### WORK REQUIRED
Using the data below, repeat all of it precisely.

### INFORMATION SUPPLIED
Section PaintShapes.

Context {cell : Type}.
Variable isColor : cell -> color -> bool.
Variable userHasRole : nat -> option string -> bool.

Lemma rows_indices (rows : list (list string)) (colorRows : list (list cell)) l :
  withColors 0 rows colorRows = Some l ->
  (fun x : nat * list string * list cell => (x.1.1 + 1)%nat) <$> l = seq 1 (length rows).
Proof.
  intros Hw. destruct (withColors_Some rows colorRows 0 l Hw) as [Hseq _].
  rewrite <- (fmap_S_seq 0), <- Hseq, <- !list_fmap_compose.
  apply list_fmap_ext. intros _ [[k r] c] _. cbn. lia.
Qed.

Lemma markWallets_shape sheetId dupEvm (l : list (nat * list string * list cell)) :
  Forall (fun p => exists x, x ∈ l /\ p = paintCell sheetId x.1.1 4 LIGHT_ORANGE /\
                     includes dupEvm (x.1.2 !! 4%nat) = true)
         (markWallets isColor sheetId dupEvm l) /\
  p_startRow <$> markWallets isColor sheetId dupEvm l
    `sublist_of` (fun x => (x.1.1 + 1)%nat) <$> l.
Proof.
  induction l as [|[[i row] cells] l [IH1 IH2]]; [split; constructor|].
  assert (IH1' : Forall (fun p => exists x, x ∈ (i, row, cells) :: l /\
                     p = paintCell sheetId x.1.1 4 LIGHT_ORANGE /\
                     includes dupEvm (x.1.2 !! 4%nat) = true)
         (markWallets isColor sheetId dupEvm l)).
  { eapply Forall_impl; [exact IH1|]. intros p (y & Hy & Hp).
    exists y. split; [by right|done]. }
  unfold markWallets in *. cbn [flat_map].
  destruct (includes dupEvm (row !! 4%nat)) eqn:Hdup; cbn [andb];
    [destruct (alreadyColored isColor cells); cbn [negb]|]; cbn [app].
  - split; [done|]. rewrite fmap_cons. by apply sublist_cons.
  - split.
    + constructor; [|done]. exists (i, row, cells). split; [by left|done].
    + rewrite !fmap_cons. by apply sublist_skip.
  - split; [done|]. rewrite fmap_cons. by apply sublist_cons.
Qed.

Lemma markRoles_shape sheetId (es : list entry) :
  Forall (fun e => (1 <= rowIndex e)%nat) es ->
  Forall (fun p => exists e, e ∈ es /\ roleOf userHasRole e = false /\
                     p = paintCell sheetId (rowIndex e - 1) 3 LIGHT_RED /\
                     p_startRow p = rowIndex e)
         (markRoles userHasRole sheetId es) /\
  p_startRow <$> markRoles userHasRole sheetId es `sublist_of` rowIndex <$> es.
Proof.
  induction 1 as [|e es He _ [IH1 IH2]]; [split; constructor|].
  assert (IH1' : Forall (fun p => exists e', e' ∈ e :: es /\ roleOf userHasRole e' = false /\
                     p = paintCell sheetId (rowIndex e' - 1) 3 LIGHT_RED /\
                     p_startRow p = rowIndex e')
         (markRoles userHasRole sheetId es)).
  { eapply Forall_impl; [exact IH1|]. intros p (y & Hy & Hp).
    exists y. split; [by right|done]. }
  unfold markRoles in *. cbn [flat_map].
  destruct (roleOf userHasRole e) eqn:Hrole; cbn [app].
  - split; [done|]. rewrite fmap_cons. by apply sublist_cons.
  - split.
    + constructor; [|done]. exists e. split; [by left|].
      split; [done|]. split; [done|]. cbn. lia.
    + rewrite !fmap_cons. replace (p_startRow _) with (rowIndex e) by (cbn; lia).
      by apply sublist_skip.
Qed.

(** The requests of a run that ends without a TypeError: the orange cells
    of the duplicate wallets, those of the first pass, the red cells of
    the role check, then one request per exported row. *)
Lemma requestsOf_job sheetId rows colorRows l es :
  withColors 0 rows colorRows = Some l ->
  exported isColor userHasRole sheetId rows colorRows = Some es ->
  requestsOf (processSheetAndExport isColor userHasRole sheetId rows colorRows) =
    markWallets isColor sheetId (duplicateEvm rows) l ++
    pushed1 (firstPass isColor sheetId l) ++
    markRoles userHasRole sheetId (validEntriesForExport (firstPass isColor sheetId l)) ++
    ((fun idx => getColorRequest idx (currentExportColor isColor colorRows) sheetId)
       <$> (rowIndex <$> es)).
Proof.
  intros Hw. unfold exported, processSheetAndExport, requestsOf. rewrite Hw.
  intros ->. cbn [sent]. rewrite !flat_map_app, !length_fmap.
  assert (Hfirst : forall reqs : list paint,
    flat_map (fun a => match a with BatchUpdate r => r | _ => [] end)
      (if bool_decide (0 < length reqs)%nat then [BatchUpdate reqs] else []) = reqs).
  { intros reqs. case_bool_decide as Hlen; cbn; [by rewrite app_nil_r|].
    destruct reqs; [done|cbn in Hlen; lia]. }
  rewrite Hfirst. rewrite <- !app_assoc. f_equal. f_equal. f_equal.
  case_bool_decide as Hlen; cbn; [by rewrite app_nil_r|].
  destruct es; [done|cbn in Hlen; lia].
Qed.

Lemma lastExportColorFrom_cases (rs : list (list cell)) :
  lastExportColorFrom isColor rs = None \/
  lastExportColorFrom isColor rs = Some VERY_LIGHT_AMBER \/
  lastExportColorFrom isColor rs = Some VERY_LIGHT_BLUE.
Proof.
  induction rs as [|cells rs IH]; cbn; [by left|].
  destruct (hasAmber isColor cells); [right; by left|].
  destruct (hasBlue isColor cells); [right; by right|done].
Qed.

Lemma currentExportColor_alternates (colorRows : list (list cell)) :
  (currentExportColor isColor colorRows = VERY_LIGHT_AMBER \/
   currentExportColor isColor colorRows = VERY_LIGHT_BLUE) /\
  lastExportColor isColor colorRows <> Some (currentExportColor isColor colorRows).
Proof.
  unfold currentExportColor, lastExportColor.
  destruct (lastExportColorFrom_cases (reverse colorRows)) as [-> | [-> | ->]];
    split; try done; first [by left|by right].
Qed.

### WRITTEN REPLY
Section PaintShapes.

Context {cell : Type}.
Variable isColor : cell -> color -> bool.
Variable userHasRole : nat -> option string -> bool.

Lemma rows_indices (rows : list (list string)) (colorRows : list (list cell)) l :
  withColors 0 rows colorRows = Some l ->
  (fun x : nat * list string * list cell => (x.1.1 + 1)%nat) <$> l = seq 1 (length rows).
Proof.
  intros Hw. destruct (withColors_Some rows colorRows 0 l Hw) as [Hseq _].
  rewrite <- (fmap_S_seq 0), <- Hseq, <- !list_fmap_compose.
  apply list_fmap_ext. intros _ [[k r] c] _. cbn. lia.
Qed.

Lemma markWallets_shape sheetId dupEvm (l : list (nat * list string * list cell)) :
  Forall (fun p => exists x, x ∈ l /\ p = paintCell sheetId x.1.1 4 LIGHT_ORANGE /\
                     includes dupEvm (x.1.2 !! 4%nat) = true)
         (markWallets isColor sheetId dupEvm l) /\
  p_startRow <$> markWallets isColor sheetId dupEvm l
    `sublist_of` (fun x => (x.1.1 + 1)%nat) <$> l.
Proof.
  induction l as [|[[i row] cells] l [IH1 IH2]]; [split; constructor|].
  assert (IH1' : Forall (fun p => exists x, x ∈ (i, row, cells) :: l /\
                     p = paintCell sheetId x.1.1 4 LIGHT_ORANGE /\
                     includes dupEvm (x.1.2 !! 4%nat) = true)
         (markWallets isColor sheetId dupEvm l)).
  { eapply Forall_impl; [exact IH1|]. intros p (y & Hy & Hp).
    exists y. split; [by right|done]. }
  unfold markWallets in *. cbn [flat_map].
  destruct (includes dupEvm (row !! 4%nat)) eqn:Hdup; cbn [andb];
    [destruct (alreadyColored isColor cells); cbn [negb]|]; cbn [app].
  - split; [done|]. rewrite fmap_cons. by apply sublist_cons.
  - split.
    + constructor; [|done]. exists (i, row, cells). split; [by left|done].
    + rewrite !fmap_cons. by apply sublist_skip.
  - split; [done|]. rewrite fmap_cons. by apply sublist_cons.
Qed.

Lemma markRoles_shape sheetId (es : list entry) :
  Forall (fun e => (1 <= rowIndex e)%nat) es ->
  Forall (fun p => exists e, e ∈ es /\ roleOf userHasRole e = false /\
                     p = paintCell sheetId (rowIndex e - 1) 3 LIGHT_RED /\
                     p_startRow p = rowIndex e)
         (markRoles userHasRole sheetId es) /\
  p_startRow <$> markRoles userHasRole sheetId es `sublist_of` rowIndex <$> es.
Proof.
  induction 1 as [|e es He _ [IH1 IH2]]; [split; constructor|].
  assert (IH1' : Forall (fun p => exists e', e' ∈ e :: es /\ roleOf userHasRole e' = false /\
                     p = paintCell sheetId (rowIndex e' - 1) 3 LIGHT_RED /\
                     p_startRow p = rowIndex e')
         (markRoles userHasRole sheetId es)).
  { eapply Forall_impl; [exact IH1|]. intros p (y & Hy & Hp).
    exists y. split; [by right|done]. }
  unfold markRoles in *. cbn [flat_map].
  destruct (roleOf userHasRole e) eqn:Hrole; cbn [app].
  - split; [done|]. rewrite fmap_cons. by apply sublist_cons.
  - split.
    + constructor; [|done]. exists e. split; [by left|].
      split; [done|]. split; [done|]. cbn. lia.
    + rewrite !fmap_cons. replace (p_startRow _) with (rowIndex e) by (cbn; lia).
      by apply sublist_skip.
Qed.

(** The requests of a run that ends without a TypeError: the orange cells
    of the duplicate wallets, those of the first pass, the red cells of
    the role check, then one request per exported row. *)
Lemma requestsOf_job sheetId rows colorRows l es :
  withColors 0 rows colorRows = Some l ->
  exported isColor userHasRole sheetId rows colorRows = Some es ->
  requestsOf (processSheetAndExport isColor userHasRole sheetId rows colorRows) =
    markWallets isColor sheetId (duplicateEvm rows) l ++
    pushed1 (firstPass isColor sheetId l) ++
    markRoles userHasRole sheetId (validEntriesForExport (firstPass isColor sheetId l)) ++
    ((fun idx => getColorRequest idx (currentExportColor isColor colorRows) sheetId)
       <$> (rowIndex <$> es)).
Proof.
  intros Hw. unfold exported, processSheetAndExport, requestsOf. rewrite Hw.
  intros ->. cbn [sent]. rewrite !flat_map_app, !length_fmap.
  assert (Hfirst : forall reqs : list paint,
    flat_map (fun a => match a with BatchUpdate r => r | _ => [] end)
      (if bool_decide (0 < length reqs)%nat then [BatchUpdate reqs] else []) = reqs).
  { intros reqs. case_bool_decide as Hlen; cbn; [by rewrite app_nil_r|].
    destruct reqs; [done|cbn in Hlen; lia]. }
  rewrite Hfirst. rewrite <- !app_assoc. f_equal. f_equal. f_equal.
  case_bool_decide as Hlen; cbn; [by rewrite app_nil_r|].
  destruct es; [done|cbn in Hlen; lia].
Qed.

Lemma lastExportColorFrom_cases (rs : list (list cell)) :
  lastExportColorFrom isColor rs = None \/
  lastExportColorFrom isColor rs = Some VERY_LIGHT_AMBER \/
  lastExportColorFrom isColor rs = Some VERY_LIGHT_BLUE.
Proof.
  induction rs as [|cells rs IH]; cbn; [by left|].
  destruct (hasAmber isColor cells); [right; by left|].
  destruct (hasBlue isColor cells); [right; by right|done].
Qed.

Lemma currentExportColor_alternates (colorRows : list (list cell)) :
  (currentExportColor isColor colorRows = VERY_LIGHT_AMBER \/
   currentExportColor isColor colorRows = VERY_LIGHT_BLUE) /\
  lastExportColor isColor colorRows <> Some (currentExportColor isColor colorRows).
Proof.
  unfold currentExportColor, lastExportColor.
  destruct (lastExportColorFrom_cases (reverse colorRows)) as [-> | [-> | ->]];
    split; try done; first [by left|by right].
Qed.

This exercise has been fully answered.